Back to Glossary
DefinitionCredit

What is Debt Restructuring?

Last updated
by:
Reviewed by:Finance Expert

Quick Summary

Debt restructuring (German: Umschuldung) is replacing existing loans with a new loan at better terms. It can save interest, lower monthly payments, or simplify multiple loans. Especially with falling interest rates or improved creditworthiness, restructuring is often worthwhile.

Definition in Detail

In debt restructuring, an existing loan is paid off early with a new loan. The new loan typically offers:

  • Lower interest rates than the old loan
  • Better terms (e.g., early repayment rights)
  • Consolidation of multiple loans into one
  • Adjustment of term to current needs

Reasons for Debt Restructuring

Interest Savings

Interest rates have fallen or your creditworthiness has improved – you can now get better terms than when you originally signed.

Consolidate Loans

Multiple loans are combined into one – this saves fees and simplifies administration.

Replace Overdraft

The expensive overdraft credit (often over 10% interest) is replaced with a cheaper installment loan.

Adjust Payments

Monthly burden is adjusted to changed circumstances (e.g., lower payment after salary reduction).

Calculation Example: Restructuring Pays Off

ParameterOld LoanNew Loan
Remaining DebtEUR 15,000EUR 15,000
Remaining Term36 months36 months
Effective Interest9.9%5.5%
Monthly PaymentEUR 484EUR 453
Remaining InterestEUR 2,424EUR 1,308
Savingsapprox. EUR 1,116

Note: Consider early repayment penalty – max. 1% of EUR 15,000 = EUR 150. Savings after deduction: approx. EUR 966.

Debt Restructuring Process

  1. 1
    Take inventory: List current loans with remaining balance, interest rate, and remaining term.
  2. 2
    Compare offers: Get multiple loan offers and compare with current costs.
  3. 3
    Calculate costs: Consider early repayment penalty and any fees.
  4. 4
    Apply for new loan: Specify payoff as the purpose of use.
  5. 5
    Pay off old loans: The new bank transfers directly to the old lenders.

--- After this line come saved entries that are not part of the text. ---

(** A task that ran leaves, and the first that waits goes on. *)
Lemma release_spec t k r phase : lin_tasks s !! t = Some (mkLinTask k r phase) → phase ≠ LWaiting →
  ∃ s', _release_lock k r (set_tasks (delete t (lin_tasks s)) s) = Ok s' ∧ lin_inv s' ∧ max_count s' = max_count s ∧
    lin_next_task s' = lin_next_task s ∧
    ((waiting_tasks k (lin_tasks s) = ∅ ∧ lin_tasks s' = delete t (lin_tasks s)) ∨
     ∃ d, d ∈ waiting_tasks k (lin_tasks s) ∧ (∀ u, u ∈ waiting_tasks k (lin_tasks s) → (d ≤ u)%nat) ∧
       lin_tasks s' = <[d := mkLinTask k r LSleeping]> (delete t (lin_tasks s))).
Proof.
  intros Ht Hp. destruct (lv_task _ s_inv t _ Ht) as [Hlt Hk]. cbn in Hk.
  destruct (lv_entry _ s_inv k r Hk) as (e & Hl & Hok & Hpos).
  assert (tasks_of k (lin_tasks s) !! t = Some (mkLinTask k r phase)) as Hm by (by apply tasks_of_lookup).
  assert (∀ k', k' ≠ k → tasks_of k' (delete t (lin_tasks s)) = tasks_of k' (lin_tasks s)) as Hother.
  { intros k' Hne. apply (tasks_of_delete_other k); [done|]. intros y Hy. assert (y = mkLinTask k r phase) as -> by congruence. done. }
  assert (∀ u x, delete t (lin_tasks s) !! u = Some x → (u < lin_next_task s)%nat ∧ key_to_defer s !! lt_key x = Some (lt_entry x)) as Hts.
  { intros u x [_ Hx]%lookup_delete_Some. by apply (lv_task _ s_inv). }
  unfold _release_lock, get_entry. cbn [lin_entries set_tasks]. rewrite Hl. cbn [mbind res_bind].
  destruct (e_deferreds e) as [|d l] eqn:Ed.
  - assert (waiting_tasks k (lin_tasks s) = ∅) as Hw.
    { apply set_eq. intros u. rewrite <-(waiting_queue k r e u Hk Hl), Ed, elem_of_nil. set_solver. }
    pose proof (entry_leaves _ _ e t _ Hok Hm Hp Ed) as Hok'. rewrite <-tasks_of_delete in Hok'.
    destruct (Z.eqb_spec (e_count e - 1) 0) as [Hz|Hz].
    + cbn [key_to_defer set_entry set_tasks]. rewrite Hk. eexists. split; [done|]. cbn.
      split; [|split_and!; [done|done|by left]]. by apply (remove_key s).
    + eexists. split; [done|]. unfold set_entry. cbn. split; [|split_and!; [done|done|by left]].
      apply (change_key s k); try done. cbn. lia.
  - assert (d ∈ waiting_tasks k (lin_tasks s)) as Hd by (rewrite <-(waiting_queue k r e d Hk Hl), Ed; left).
    apply elem_of_waiting in Hd as ([kd rd pd] & Hxd & Hkd & Hpd). cbn in Hkd, Hpd. subst kd pd.
    assert (rd = r) as -> by (destruct (lv_task _ s_inv d _ Hxd) as [_ Hrd]; cbn in Hrd; congruence).
    assert (d ≠ t) as Hdt by (intros ->; congruence).
    pose proof (entry_passes _ _ e t _ d (mkLinTask k r LSleeping) l Hok Hm Hp Ed ltac:(done)) as Hok'.
    rewrite <-tasks_of_delete, <-tasks_of_insert in Hok' by done.
    unfold lin_callback. cbn [lin_tasks set_entry set_tasks]. rewrite lookup_delete_ne, Hxd by done. cbn [lt_entry lt_key].
    unfold get_entry. cbn [lin_entries set_entry set_tasks]. rewrite lookup_insert_eq. cbn [mbind res_bind e_count e_deferreds].
    replace (e_count e - 1 + 1) with (e_count e) by lia.
    eexists. split; [done|]. unfold set_entry, set_tasks. cbn. rewrite insert_insert_eq. split.
    + apply (change_key s k); try done.
      * intros k' Hne. rewrite (tasks_of_insert_other k); [by apply Hother|done|done|].
        intros y [_ Hy]%lookup_delete_Some. assert (y = mkLinTask k r LWaiting) as -> by congruence. done.
      * intros u x [[<- <-]|[_ Hx]]%lookup_insert_Some; [|by apply Hts]. cbn. split; [|done]. by destruct (lv_task _ s_inv d _ Hxd).
    + split_and!; [done|done|right]. exists d. split_and!; [rewrite <-(waiting_queue k r e d Hk Hl), Ed; left| |done].
      intros u. rewrite <-(waiting_queue k r e u Hk Hl), Ed. intros [->|Hu]%elem_of_cons; [done|].
      pose proof (eo_order _ _ _ Hok) as Ho. rewrite Ed in Ho. apply StronglySorted_inv in Ho as [_ Hall].
      rewrite Forall_forall in Hall. specialize (Hall u Hu). lia.
Qed.

(** A task that waits is cancelled. *)
Lemma give_up_spec t k r : lin_tasks s !! t = Some (mkLinTask k r LWaiting) →
  ∃ s', lin_do (LCancel t) s = Some (Ok s') ∧ lin_inv s' ∧ max_count s' = max_count s ∧
    lin_next_task s' = lin_next_task s ∧ lin_tasks s' = delete t (lin_tasks s).
Proof.
  intros Ht. destruct (lv_task _ s_inv t _ Ht) as [Hlt Hk]. cbn in Hk.
  destruct (lv_entry _ s_inv k r Hk) as (e & Hl & Hok & Hpos).
  assert (tasks_of k (lin_tasks s) !! t = Some (mkLinTask k r LWaiting)) as Hm by (by apply tasks_of_lookup).
  cbn [lin_do]. rewrite Ht. unfold get_entry. rewrite Hl. cbn [mbind res_bind].
  rewrite bool_decide_eq_false_2.
  2: { intros Hn. apply Hn, (eo_wait _ _ _ Hok). eauto. }
  cbn [raise_if mbind res_bind]. eexists. split; [done|]. unfold set_tasks, set_entry. cbn. split; [|done].
  apply (change_key s k); try done.
  - intros k' Hne. apply (tasks_of_delete_other k); [done|]. intros y Hy. assert (y = mkLinTask k r LWaiting) as -> by congruence. done.
  - rewrite tasks_of_delete. by eapply entry_gives_up.
  - intros u x [_ Hx]%lookup_delete_Some. by apply (lv_task _ s_inv).
Qed.

Lemma wake_spec t k r : lin_tasks s !! t = Some (mkLinTask k r LSleeping) →
  lin_inv (set_tasks (<[t := mkLinTask k r LHolding]> (lin_tasks s)) s).
Proof.
  intros Ht. destruct (lv_task _ s_inv t _ Ht) as [Hlt Hk]. cbn in Hk.
  destruct (lv_entry _ s_inv k r Hk) as (e & Hl & Hok & Hpos).
  assert (tasks_of k (lin_tasks s) !! t = Some (mkLinTask k r LSleeping)) as Hm by (by apply tasks_of_lookup).
  unfold set_tasks. rewrite <-(insert_id (lin_entries s) r e Hl). apply (change_key s k); try done.
  - intros k' Hne. apply (tasks_of_insert_other k); [done|done|]. intros y Hy. assert (y = mkLinTask k r LSleeping) as -> by congruence. done.
  - rewrite tasks_of_insert by done. by eapply entry_wakes.
  - intros u x [[<- <-]|[_ Hx]]%lookup_insert_Some; [done|]. by apply (lv_task _ s_inv).
Qed.
End steps.

(** ** Every step *)

(** The action ends the run of a task of the key. *)
Definition frees (key : string) (a : lin_action) (s : Linearizer) : bool :=
  match a with
  | LRelease t | LCancel t =>
      match lin_tasks s !! t with
      | Some x => bool_decide (lt_key x = key ∧ lt_phase x ≠ LWaiting)
      | None => false
      end
  | _ => false
  end.

(** What a step does to the tasks that wait. *)
Record step_ok (a : lin_action) (s s' : Linearizer) : Prop := mkStepOk {
  so_inv : lin_inv s';
  so_max : max_count s' = max_count s;
  so_next : (lin_next_task s ≤ lin_next_task s')%nat;
  (** only a new task starts to wait *)
  so_wait k t : t ∈ waiting_tasks k (lin_tasks s') → t ∈ waiting_tasks k (lin_tasks s) ∨ t = lin_next_task s;
  (** a task that goes on was the first *)
  so_first k t x : t ∈ waiting_tasks k (lin_tasks s) → lin_tasks s' !! t = Some x → lt_phase x ≠ LWaiting →
    ∀ u, u ∈ waiting_tasks k (lin_tasks s) → (t ≤ u)%nat;
  (** a task that does not wait finds nobody waiting *)
  so_new x : lin_tasks s' !! lin_next_task s = Some x → lt_phase x ≠ LWaiting → waiting_tasks (lt_key x) (lin_tasks s) = ∅;
  (** a task that ends lets the first go on *)
  so_frees k : frees k a s = true → waiting_tasks k (lin_tasks s) ≠ ∅ →
    ∃ d, d ∈ waiting_tasks k (lin_tasks s) ∧ (d ∉ waiting_tasks k (lin_tasks s')) ∧
      ∀ u, u ∈ waiting_tasks k (lin_tasks s) → (d ≤ u)%nat
}.

Lemma full_queue s k : lin_inv s → waiting_tasks k (lin_tasks s) ≠ ∅ →
  Z.of_nat (size (active (tasks_of k (lin_tasks s)))) = max_count s.
Proof.
  intros Hs [t Ht]%set_choose_L. pose proof Ht as (x & Hx & Hk & Hp)%elem_of_waiting.
  destruct (lv_task _ Hs t x Hx) as [_ Hkey]. rewrite Hk in Hkey. destruct (lv_entry _ Hs k _ Hkey) as (e & Hl & Hok & _).
  rewrite <-(eo_count _ _ _ Hok). apply (eo_full _ _ _ Hok). intros El.
  apply (waiting_queue s Hs k _ e t Hkey Hl) in Ht. rewrite El in Ht. by apply elem_of_nil in Ht.
Qed.

Lemma fresh_task s : lin_inv s → lin_tasks s !! lin_next_task s = None.
Proof. intros Hs. apply eq_None_not_Some. intros [x Hx]. destruct (lv_task _ Hs _ x Hx). lia. Qed.

Lemma acquire_step s key : lin_inv s → 0 < max_count s →
  ∃ s', lin_do (LAcquire key) s = Some (Ok s') ∧ step_ok (LAcquire key) s s'.
Proof.
  intros Hs Hmax. destruct (acquire_spec s Hs key Hmax) as (s' & E & Hs' & Hm & Hn & r & phase & Hts & Hns & Hiff).
  exists s'. cbn [lin_do]. rewrite E. split; [done|]. pose proof (fresh_task s Hs) as Hf. split; [done|done|lia|..].
  - intros k t. rewrite !elem_of_waiting, Hts. intros (x & [[<- <-]|[_ Hx]]%lookup_insert_Some & ?); [by right|left; eauto].
  - intros k t x (y & Hy & _ & Hyp)%elem_of_waiting. rewrite Hts, lookup_insert_ne by (intros <-; congruence). congruence.
  - intros x. rewrite Hts, lookup_insert_eq. intros [= <-] Hp. cbn in *. apply dec_stable. intros Hw%(full_queue s key Hs).
    assert (phase = LHolding) as Hh by (by destruct phase). apply Hiff in Hh. lia.
  - done.
Qed.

Frequently Asked Questions

When is debt restructuring worthwhile?

Debt restructuring is worthwhile when the new interest rate is at least 1-2 percentage points lower, with high remaining debt (over EUR 5,000), or when you want to consolidate several expensive loans into one cheaper one.

What costs are involved in debt restructuring?

Possible costs include: early repayment penalty (max. 1% of remaining debt), processing fees for the new loan (usually free), possibly notary and land registry costs for mortgages.

Can I restructure any loan?

In principle, yes. For installment loans, early repayment is legally regulated. For mortgages, restructuring without penalty is only possible after the fixed interest period expires or after 10 years (§ 489 BGB).

How does debt restructuring work in practice?

You apply for a new loan and specify payoff of existing loans as the purpose. The bank transfers the amount directly to the old bank or to you. The old loans are thereby repaid.

Does debt restructuring affect my credit score?

In the short term, the score may decrease slightly (new credit inquiry). In the long term, creditworthiness usually improves as there are fewer open loans and the overall burden decreases.

Legal Notice

Early repayment of consumer loans is regulated by the EU Consumer Credit Directive. The early repayment penalty is capped at 1%. For mortgage loans, § 489 BGB applies (right to terminate after 10 years). Status: February 2026.